The effect of isosorbide 2-mononitrate (IS-2-MN) was compared with that of isosorbide dinitrate (ISDN) in rats regarding the antianginal, haemodynamic and pharmacokinetic properties. The antianginal effect of IS-2-MN in equal oral dose persisted 3 times longer in the rat than did ISDN. In the same oral dosage, the two compounds caused the equal reduction of the number of deaths after an acute myocardial infarction. The intravenous or enteral administration of a single IS-2-MN dose caused an increasingly dose-dependent reduction of the systolic and mean arterial blood pressure in anaesthetized rats. The amounts of IS-2-MN required for the purpose were identical for both kinds of application.

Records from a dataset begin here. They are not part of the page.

(* ===== verification/Client.v ===== *)
(** * The services as clients of the API server

    [bin/node/http.rs] and [bin/auth/http.rs]: the requests by which a node
    registers and both services ask for their connections, carried over a
    network that may lose a request or its answer.

    A [Net] is the API server and one service.  The programs of each run in it
    unchanged, action by action, so that other tasks of both sides can run in
    between. *)
From S2P Require Import Prelude Task Foreign Naming Wireguard Connection ConnStore Subscription.
From S2P Require Import Key Inbound Node Link Metrics Db World Trials Sync Consistency SyncSafe.
From S2P Require Import Reload SyncSpec Background Http ApiConn ApiSub ApiKey ApiTrial ApiNode.
From S2P Require Import Api Service.
Local Open Scope Z_scope.
Local Open Scope prog_scope.

Record Net (D : Type) : Type := { net_api : World; net_svc : Svc D }.
Arguments net_api {D} _.
Arguments net_svc {D} _.

(** What the program takes from its HTTP crates: how an authorization header
    arrives, if it may be sent at all, and the text of a body and of a failed
    parse. *)
Class HttpText := {
  header_value : string → option string;
  body_text : result Reply Rejection → string;
  parse_error : string → string;
  header_plain : ∀ s, Str.all (λ c, (33 <= N_of_ascii c <= 126)%N) s →
    header_value ("Bearer " +:+ s) = Some ("Bearer " +:+ s);
}.
(** A header that arrives as it is, unless it holds a control character. *)
Definition plain_header (s : string) : option string :=
  if bool_decide (Forall (λ c, (32 <= N_of_ascii c)%N) (String.list_ascii_of_string s))
  then Some s else None.
#[export, program] Instance plain_http : HttpText := {|
  header_value := plain_header;
  body_text _ := "";
  parse_error _ := "parse error";
|}.
Next Obligation.
  intros s Hs. unfold plain_header. rewrite bool_decide_true; [done|].
  rewrite StrFacts.list_app. apply Forall_app. split; [by repeat constructor|].
  eapply Forall_impl; [exact Hs|]. cbn. lia.
Qed.

Section net.
Context `{!Oracle} {D : Type}.
Notation W := (Net D).

Definition set_net_api (w : World) (s : W) : W := {| net_api := w; net_svc := net_svc s |}.
Definition set_net_svc (a : Svc D) (s : W) : W := {| net_api := net_api s; net_svc := a |}.

(** A task of the service. *)
Fixpoint at_service {A} (p : Prog (Svc D) A) : Prog W A :=
  match p with
  | Ret a => Ret a
  | Panic => Panic
  | Act f k => Act (λ s, let '(w, x) := f (net_svc s) in (set_net_svc w s, x))
                 (λ x, at_service (k x))
  end.
(** A request at the server, which survives a handler's panic: [None]. *)
Fixpoint at_server {A} (p : IO A) : Prog W (option A) :=
  match p with
  | Ret a => Ret (Some a)
  | Panic => Ret None
  | Act f k => Act (λ s, let '(w, x) := f (net_api s) in (set_net_api w s, x))
                 (λ x, at_server (k x))
  end.

Lemma run_at_service {A} (p : Prog (Svc D) A) (s : W) :
  run (at_service p) s = (set_net_svc (run p (net_svc s)).1 s, (run p (net_svc s)).2).
Proof.
  revert s. induction p as [a| |X f k IH]; intros s; cbn; [by destruct s..|].
  destruct (f (net_svc s)) as [w x]. by rewrite IH.
Qed.
Lemma run_at_server {A} (p : IO A) (s : W) :
  run (at_server p) s = (set_net_api (run p (net_api s)).1 s, Some (run p (net_api s)).2).
Proof.
  revert s. induction p as [a| |X f k IH]; intros s; cbn; [by destruct s..|].
  destruct (f (net_api s)) as [w x]. by rewrite IH.
Qed.
End net.

Section client.
Context `{!Oracle, !Postgres, !Ipv6Text, !UuidText, !IterOrder, !Chrono, !WgCrypto, !UrlLib,
  !Base32, !Hmac, !SeriesHash, !Rfc3339, !HttpText}.
Context {V : Type} (metrics : MetricStorage (V := V)) (config : ServiceConfig).
Context {D : Type}.
Notation Client A := (Prog (Net D) A).

(** [reqwest::Error], from [send] or from [text] *)
Inductive HttpError : Set := SendError (e : string) | TextError (e : string).

(** [HttpClient::new().post(url).header(..).json(..).send()] and the body's
    text: the server's answer, unless the header cannot be sent, or the
    request, the handler, the answer or its body is lost. *)
Definition http_post (header : string) (r : Request) :
    Client (result (result Reply Rejection) HttpError) :=
  match header_value header with
  | None => Ret (Err (SendError "builder error"))
  | Some header =>
    lost <- at_service (svc_ask http_fault);;
    match lost with
    | Some e => Ret (Err (SendError e))
    | None =>
      answer <- at_server (serve metrics config (Some header) r);;
      lost <- at_service (svc_ask http_fault);;
      match lost, answer with
      | Some e, _ => Ret (Err (SendError e))
      | None, None => Ret (Err (SendError "connection closed before message completed"))
      | None, Some answer =>
        cut <- at_service (svc_ask http_fault);;
        Ret match cut with Some e => Err (TextError e) | None => Ok answer end
      end
    end
  end.

(** [Url::parse(&endpoint)] and [path_segments_mut().push(..)]; the endpoint of
    the configuration is the server's. *)
Definition endpoint_url (endpoint : string) (segments : list string)
    (parse_err : string → Error) : result Url Error :=
  match url_parse endpoint with
  | Err e => Err (parse_err e)
  | Ok url =>
    match push_segments url segments with
    | None => Err (Error.Custom "Invalid API endpoint")
    | Some url => Ok url
    end
  end.

(** [result.response.instance] of [ResponseMessage<InstanceWithId<Instance>>] *)
Definition body_instance (answer : result Reply Rejection) : option Instance :=
  match answer with Ok (Json _ _ (Some (_, instance))) => Some instance | _ => None end.

(** What is made of the answer to a request for connections. *)
Definition sync_answer (res : result (result Reply Rejection) HttpError) : result unit Error :=
  match res with
  | Err (SendError e) => Err (Error.Custom ("HTTP Send Error: " +:+ e))
  | Err (TextError e) => Err (Error.Http e)
  | Ok answer =>
    let status := answer_status answer in
    let body := body_text answer in
    if bool_decide (200 <= status < 300) then
      match body_instance answer with
      | None => Err (Error.Json (parse_error body))
      | Some (Instances.Count count) => Ok tt
      | Some _ => Err (Error.Custom "Unexpected instance type")
      end
    else if bool_decide (status = 304) then Ok tt
    else Err (Error.Custom ("Status " +:+ pretty status +:+ ": " +:+ body))
  end.

(** [sync_connections] -- bin/node/http.rs:49-116 *)
Definition sync_connections (node : Node) (endpoint token : string) (proto : ProtoTag)
    (last_update : option Z) : Client (result unit Error) :=
  let topic := Topic.Init (Node.uuid node) in
  let env := Node.env node in
  let req := {| ct_proto := proto; ct_last_update := last_update; ct_env := env;
                ct_topic := topic |} in
  match endpoint_url endpoint ["connections"; "sync"] (λ _, Error.Custom "Invalid API endpoint") with
  | Err e => Ret (Err e)
  | Ok _ =>
    res <- http_post ("Bearer " +:+ Str.trim token) (PostConnectionsSync req);;
    Ret (sync_answer res)
  end.

(** [NodeRequest] -- bin/node/http.rs:17-30 *)
Definition request_of_node (node : Node) : NodeRequest := {|
  req_env := Node.env node;
  req_hostname := Node.hostname node;
  req_address := Node.address node;
  req_inbounds := Node.inbounds node;
  req_uuid := Node.uuid node;
  req_label := Node.label node;
  req_interface := Node.interface node;
  req_cores := Node.cores node;
  req_max_bandwidth_bps := Node.max_bandwidth_bps node;
  req_country := Node.country node;
  req_type := Some (Node.type node);
|}.

(** [register_node] -- bin/node/http.rs:118-167

    The token is sent as it is, where [sync_connections] trims it. *)
Definition register_node (node : Node) (endpoint token : string) : Client (result unit Error) :=
  match endpoint_url endpoint ["node"] Error.UrlParse with
  | Err e => Ret (Err e)
  | Ok _ =>
    res <- http_post ("Bearer " +:+ token) (PostNode (request_of_node node));;
    Ret match res with
        | Err (SendError e) | Err (TextError e) => Err (Error.Http e)
        | Ok answer =>
          let status := answer_status answer in
          if bool_decide (200 <= status < 300) || bool_decide (status = 304) then Ok tt
          else Err (Error.Custom ("Registration failed: " +:+ pretty status +:+ " - " +:+
            body_text answer))
        end
  end.

(** [get_connections] -- bin/auth/http.rs:31-98 *)
Definition get_connections (node : Node) (endpoint token : string) (proto : ProtoTag)
    (last_update : option Z) : Client (result unit Error) :=
  let topic := Topic.Init (Node.uuid node) in
  let env := Node.env node in
  let conn_type_param := {| ct_proto := proto; ct_last_update := last_update; ct_env := env;
                            ct_topic := topic |} in
  match endpoint_url endpoint ["connections"; "sync"] (λ _, Error.Custom "Invalid API endpoint") with
  | Err e => Ret (Err e)
  | Ok _ =>
    res <- http_post ("Bearer " +:+ Str.trim token) (PostConnectionsSync conn_type_param);;
    Ret (sync_answer res)
  end.
End client.

(** ** An example *)

Definition example_node : Node := {|
  Node.uuid := 9%N; Node.env := Env.Dev; Node.hostname := "node"; Node.address := 1;
  Node.status := NodeStatus.Online; Node.label := "label"; Node.interface := "eth0";
  Node.created_at := 0; Node.modified_at := 0; Node.inbounds := ∅; Node.cores := 4;
  Node.max_bandwidth_bps := 1000; Node.country := "NL"; Node.type := NodeType.Common |}.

The fall of the systolic and mean arterial blood pressure due to ISDN is approx. 22 times weaker after enteral administration than it is after intravenous application. The hypotensive effect of ISDN or IS-2-MN could be antagonized by pre-treatment of the animals with i.v. dihydroergotamine (DHE). The half-life of IS-2-MN in the rat was unchanged after increase of the oral doses. The bioavailability of IS-2-MN in the rat was 100%. 1 h after oral or intravenous administration of IS-2-MN to the rat, the concentrations in the walls of aorta abdominalis and aorta thoracica and in the walls of vena cava caudalis and vena thoracica were distinctly greater than in the blood or in the other tissues examined.